WORK INSTRUCTIONS: Below are some records; output all of them exactly.

****************

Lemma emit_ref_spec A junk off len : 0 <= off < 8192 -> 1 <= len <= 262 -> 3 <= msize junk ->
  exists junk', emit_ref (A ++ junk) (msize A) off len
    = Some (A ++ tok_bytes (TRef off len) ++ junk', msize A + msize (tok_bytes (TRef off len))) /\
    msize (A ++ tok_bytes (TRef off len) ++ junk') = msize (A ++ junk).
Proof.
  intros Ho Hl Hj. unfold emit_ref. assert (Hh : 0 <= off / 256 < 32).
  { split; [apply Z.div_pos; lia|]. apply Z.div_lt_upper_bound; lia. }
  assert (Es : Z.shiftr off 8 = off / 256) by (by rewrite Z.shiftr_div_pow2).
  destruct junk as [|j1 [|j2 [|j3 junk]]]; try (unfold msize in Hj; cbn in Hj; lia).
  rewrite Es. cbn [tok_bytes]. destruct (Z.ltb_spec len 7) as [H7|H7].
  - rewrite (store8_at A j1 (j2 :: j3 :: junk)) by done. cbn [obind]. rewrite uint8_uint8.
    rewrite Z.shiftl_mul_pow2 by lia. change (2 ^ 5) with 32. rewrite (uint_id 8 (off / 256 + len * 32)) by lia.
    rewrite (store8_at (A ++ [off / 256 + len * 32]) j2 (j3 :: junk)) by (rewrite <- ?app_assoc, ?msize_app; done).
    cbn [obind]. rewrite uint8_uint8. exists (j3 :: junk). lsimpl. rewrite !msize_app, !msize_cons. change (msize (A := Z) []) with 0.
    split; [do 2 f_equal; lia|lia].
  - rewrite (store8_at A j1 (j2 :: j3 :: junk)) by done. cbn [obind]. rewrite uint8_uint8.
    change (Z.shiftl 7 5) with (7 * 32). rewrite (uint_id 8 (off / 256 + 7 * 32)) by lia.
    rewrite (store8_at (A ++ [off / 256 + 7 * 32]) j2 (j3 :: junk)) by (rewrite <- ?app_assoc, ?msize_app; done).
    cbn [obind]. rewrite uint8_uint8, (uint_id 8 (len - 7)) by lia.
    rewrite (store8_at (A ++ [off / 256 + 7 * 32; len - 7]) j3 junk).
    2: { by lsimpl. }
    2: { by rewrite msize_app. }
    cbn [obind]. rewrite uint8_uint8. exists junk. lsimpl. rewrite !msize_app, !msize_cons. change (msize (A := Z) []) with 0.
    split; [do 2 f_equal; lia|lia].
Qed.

****************

SOLUTION TO THE EXERCISE:
Lemma emit_ref_spec A junk off len : 0 <= off < 8192 -> 1 <= len <= 262 -> 3 <= msize junk ->
  exists junk', emit_ref (A ++ junk) (msize A) off len
    = Some (A ++ tok_bytes (TRef off len) ++ junk', msize A + msize (tok_bytes (TRef off len))) /\
    msize (A ++ tok_bytes (TRef off len) ++ junk') = msize (A ++ junk).
Proof.
  intros Ho Hl Hj. unfold emit_ref. assert (Hh : 0 <= off / 256 < 32).
  { split; [apply Z.div_pos; lia|]. apply Z.div_lt_upper_bound; lia. }
  assert (Es : Z.shiftr off 8 = off / 256) by (by rewrite Z.shiftr_div_pow2).
  destruct junk as [|j1 [|j2 [|j3 junk]]]; try (unfold msize in Hj; cbn in Hj; lia).
  rewrite Es. cbn [tok_bytes]. destruct (Z.ltb_spec len 7) as [H7|H7].
  - rewrite (store8_at A j1 (j2 :: j3 :: junk)) by done. cbn [obind]. rewrite uint8_uint8.
    rewrite Z.shiftl_mul_pow2 by lia. change (2 ^ 5) with 32. rewrite (uint_id 8 (off / 256 + len * 32)) by lia.
    rewrite (store8_at (A ++ [off / 256 + len * 32]) j2 (j3 :: junk)) by (rewrite <- ?app_assoc, ?msize_app; done).
    cbn [obind]. rewrite uint8_uint8. exists (j3 :: junk). lsimpl. rewrite !msize_app, !msize_cons. change (msize (A := Z) []) with 0.
    split; [do 2 f_equal; lia|lia].
  - rewrite (store8_at A j1 (j2 :: j3 :: junk)) by done. cbn [obind]. rewrite uint8_uint8.
    change (Z.shiftl 7 5) with (7 * 32). rewrite (uint_id 8 (off / 256 + 7 * 32)) by lia.
    rewrite (store8_at (A ++ [off / 256 + 7 * 32]) j2 (j3 :: junk)) by (rewrite <- ?app_assoc, ?msize_app; done).
    cbn [obind]. rewrite uint8_uint8, (uint_id 8 (len - 7)) by lia.
    rewrite (store8_at (A ++ [off / 256 + 7 * 32; len - 7]) j3 junk).
    2: { by lsimpl. }
    2: { by rewrite msize_app. }
    cbn [obind]. rewrite uint8_uint8. exists junk. lsimpl. rewrite !msize_app, !msize_cons. change (msize (A := Z) []) with 0.
    split; [do 2 f_equal; lia|lia].
Qed.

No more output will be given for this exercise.